Em outro segmento de varejo, mas também se desdobrando para modernizar produtos, lojas, conceitos e a experiência dos clientes, a Riachuelo enxerga a “personalização privada” como algo diretamente relacionado a seu pilar de inovação e processo de transformação digital. Marcella Kanner, gerente de marketing da companhia, cita como exemplo o trabalho com a tecnologia nos pontos de venda, em que é possível mapear pela conexão wi-fi os pontos da loja visitados. A Riachuelo também tem acompanhado de perto a jornada dos clientes para detectar, com pesquisas nos ambientes físicos e uso de inteligência artificial, seus anseios e necessidades. Segundo Marcella, foi por conta desse tipo de observação que a rede percebeu o desejo das pessoas em escolher suas estampas para as roupas. Daí surgiu o espaço Riachuelo +, na loja do shopping Morumbi, em que os consumidores podem escolher uma estampa a ser impressa na hora, além de personalizar a peça com adereços.
Conhecedores do varejo paulistano sabem que o shopping Morumbi costuma ser uma vitrine especial para muitas marcas – não se sabe, muitas vezes, se os projetos inaugurados por lá acabam ganhando outras lojas. Em todo caso, o que é apontado como desafio por Marcella Kanner é a integração de vários tipos de comportamento de consumo, com a marca conseguindo chegar a uma forma que permita entregar uma experiência mais personalizada e com mais valor.

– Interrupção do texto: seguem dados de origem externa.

Lemma process_document_paths (path : string) (count : Z) (files : list string)
    (w w' : World) :
  process_document repr path count w = (Ok files, w') ->
  forallb nonempty files = true.
Proof.
  unfold process_document. intros H.
  apply bind_inv in H as (j & w1 & _ & H).
  apply bind_inv in H as ([[t e] s] & w2 & _ & H).
  apply bind_inv in H as (sk & w3 & _ & H).
  now apply generate_random_transaction_paths in H.
Qed.

Lemma outcomes_paths (count : Z) (documents : list (string * string)) (w : World) :
  forallb nonempty (produced (fst (document_outcomes repr count documents w))) = true.
Proof.
  revert w. induction documents as [ | [root file] rest IH]; intros w;
    cbn [document_outcomes]; [reflexivity | ].
  destruct (process_document repr (join root file) count w) as [[files | e] w1] eqn:E.
  - specialize (IH w1).
    destruct (document_outcomes repr count rest w1) as [outs w2].
    cbn [fst] in *.
    change (produced (Ok files :: outs)) with (files ++ produced outs)%list.
    rewrite forallb_app, IH, andb_true_r. exact (process_document_paths _ _ _ _ _ E).
  - match goal with |- context [document_outcomes repr count rest ?w2] =>
      specialize (IH w2);
      destruct (document_outcomes repr count rest w2) as [outs w3] end.
    cbn [fst] in *. exact IH.
Qed.

Lemma process_container_run (count : Z)
    (listing : list (string * list string * list string)) (w : World) :
  no_fault w ->
  exists files w',
    process_container repr count listing w = (Ok files, w')
    /\ no_fault w' /\ forallb nonempty files = true
    /\ files = produced (fst (document_outcomes repr count
                                (container_documents listing) w)).
Proof.
  intros Hf. unfold process_container.
  pose proof (container_loop repr count listing [] w) as E. cbn zeta in E.
  eexists _, _. split; [exact E | ]. split; [ | split; [ | reflexivity]].
  - apply (frame_no_fault w); [ | exact Hf].
    exact (keeps_process_container repr count listing w _ _ E).
  - apply outcomes_paths.
Qed.

End Runs.

(** X17. For a container upload with a valid count, when no file-system
    call fails, the handler always builds and closes the archive and
    answers with the [NameError] of [shutil], whatever the documents of
    the container hold. *)
Theorem container_upload_answers_name_error :
  forall (repr : pyval -> string) (req : Request) (f : Upload) (count : Z)
         (w : World),
    schema_file req = Some f ->
    (filename f =? "")%string = false ->
    endswith (lower (filename f)) ".zip" = true ->
    form_count req = Ok count ->
    no_fault w ->
    exists w',
      generate repr req w = (Ok (ErrorOf (NameError "shutil")), w')
      /\ In (ZipClose "downloads/generated_data.zip") (trace w').
Proof.
  intros repr req f count w Hfile Hname Hzip Hcount Hf.
  unfold generate. rewrite Hfile, Hname, Hcount.
  unfold bind at 1, lift at 1.
  destruct (io_run (Makedirs temp_dir) w Hf) as [E1 X1].
  rewrite (bind_ok _ _ _ _ _ E1).
  pose proof (extends_no_fault _ _ _ X1 Hf) as Hf1.
  destruct (io_run (Makedirs output_dir) _ Hf1) as [E2 X2].
  rewrite (bind_ok _ _ _ _ _ E2).
  pose proof (extends_no_fault _ _ _ X2 Hf1) as Hf2.
  unfold generate_try, try_except, generate_body.
  unfold bind at 1. unfold collect_files. rewrite Hzip.
  destruct (io_run (SaveUpload (join temp_dir (filename f))) _ Hf2) as [E3 X3].
  rewrite (bind_ok _ _ _ _ _ E3).
  pose proof (extends_no_fault _ _ _ X3 Hf2) as Hf3.
  destruct (io_run (ExtractAll (join temp_dir (filename f)) temp_dir) _ Hf3)
    as [E4 X4].
  rewrite (bind_ok _ _ _ _ _ E4).
  pose proof (extends_no_fault _ _ _ X4 Hf3) as Hf4.
  unfold bind at 1, os_walk at 1.
  match goal with |- context [process_container repr count ?l ?w5] =>
    destruct (process_container_run repr count l w5) as (files & w6 & E6 & Hf6 & Hne & _)
  end.
  { apply (frame_no_fault _ _ (frame_tick _) Hf4). }
  rewrite E6.
  destruct (create_zip_archive_run files "generated_data.zip" w6 Hf6 Hne)
    as (w7 & E7 & T7).
  unfold bind at 1. rewrite E7.
  unfold bind at 1. rewrite shutil_rmtree_raises.
  unfold generate_handler, bind, print, ret.
  eexists. split; [reflexivity | ].
  cbn [trace record_event]. rewrite T7.
  apply in_or_app. left. apply in_or_app. right.
  apply in_or_app. right. apply in_or_app. right. now left.
Qed.

(** X18. A single uploaded document on which [json.load] raises: for
    [JSONDecodeError], a text that is no JSON, the answer is the
    invalid-format one and nothing is printed; for any other exception,
    such as the [ValueError] of bytes that are not UTF-8, it is the
    generic error, after the traceback.  In both cases no file is
    generated and no archive is opened. *)
Theorem single_document_load_failure :
  forall (repr : pyval -> string) (req : Request) (f : Upload) (count : Z)
         (w : World) (e : exn),
    schema_file req = Some f ->
    (filename f =? "")%string = false ->
    endswith (lower (filename f)) ".zip" = false ->
    form_count req = Ok count ->
    no_fault w ->
    (forall k, json_file w k (join temp_dir (filename f)) = Raise e) ->
    exists w',
      generate repr req w
      = (Ok (if is_decode_error e then InvalidJson else ErrorOf e), w')
      /\ trace w'
         = (trace w
            ++ [Makedirs temp_dir; Makedirs output_dir;
                SaveUpload (join temp_dir (filename f))]
            ++ (if is_decode_error e then [] else [Print (Traceback e)]))%list.
Proof.
  intros repr req f count w e Hfile Hname Hzip Hcount Hf Hj.
  unfold generate. rewrite Hfile, Hname, Hcount.
  unfold bind at 1, lift at 1.
  destruct (io_run (Makedirs temp_dir) w Hf) as [E1 X1].
  rewrite (bind_ok _ _ _ _ _ E1).
  pose proof (extends_no_fault _ _ _ X1 Hf) as Hf1.
  destruct (io_run (Makedirs output_dir) _ Hf1) as [E2 X2].
  rewrite (bind_ok _ _ _ _ _ E2).
  pose proof (extends_no_fault _ _ _ X2 Hf1) as Hf2.
  unfold generate_try, try_except, generate_body.
  unfold bind at 1. unfold collect_files. rewrite Hzip.
  destruct (io_run (SaveUpload (join temp_dir (filename f))) _ Hf2) as [E3 X3].
  rewrite (bind_ok _ _ _ _ _ E3).
  pose proof (extends_no_fault _ _ _ X3 Hf2) as Hf3.
  unfold process_document. unfold bind at 1.
  rewrite (json_load_run _ _ Hf3). cbn [json_file tick record_event].
  rewrite Hj. unfold generate_handler.
  destruct e; cbn [is_decode_error]; unfold bind, print, ret;
    (eexists; split; [reflexivity | ]);
    cbn [trace tick record_event]; now rewrite <- !app_assoc.
Qed.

Como seus colegas, a gerente de marketing da Riachuelo não abre o percentual de marketing investido em digital. Mas afirma que a empresa já está reestruturando alguns de seus processos tendo como meta a adequação à Lei de Proteção de Dados Pessoais, no próximo semestre, e uso ainda mais responsável dos dados. “O consumidor é o centro do nosso negócio e queremos oferecer serviços e produtos cada vez mais personalizados para ele, com iniciativas que enriqueçam sua experiência de compra, mas deixando-o confortável com a quantidade de informação que ele compartilha conosco”, argumenta Marcella Kanner.